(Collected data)
(** [get_time_summary]. *)
Definition get_time_summary (self : JobSummary) : result string :=
  line ←
    match sd_elapsed_time (summary_data self), sd_time_limit (summary_data self) with
    | Some elapsed, Some limit =>
        fraction ← div elapsed limit;
        Ok (percentage_bar utils fraction (Some "arrow")
            +:+ " (" +:+ seconds_to_str utils elapsed +:+ " / "
            +:+ seconds_to_str utils limit +:+ ")")
    | _, _ => Ok "No data available"
    end;
  Ok (ljust "Time" (heading_width self) +:+ line).

(** [get_warnings_summary]. *)
Definition get_warnings_summary (self : JobSummary) : string :=
  let summary :=
    match sd_warnings (summary_data self) with
    | None | Some [] => ""
    | Some ws => join (String nl "") (["Warnings:"] ++ map (fun w => "  - " +:+ w) ws)
    end in
  summary +:+ String nl "".

(** The content lines of the report: the six parts joined, stripped of
    outer newlines and split again. *)
Definition content_lines (self : JobSummary) : result (list string) :=
  mem ← get_mem_summary self;
  cpu ← get_cpu_summary self;
  time ← get_time_summary self;
  lustre ← get_lustre_summary self;
  let summary_list := [mem; cpu; time; ""; lustre; get_warnings_summary self] in
  let summary := join (String nl "") summary_list in
  let summary := strip nl summary in
  Ok (split nl summary).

■ PROBLEM DETAILS:
Only the count is needed: the number of lines in the data that include the word "fraction".

■ PROBLEM SOLUTION:
2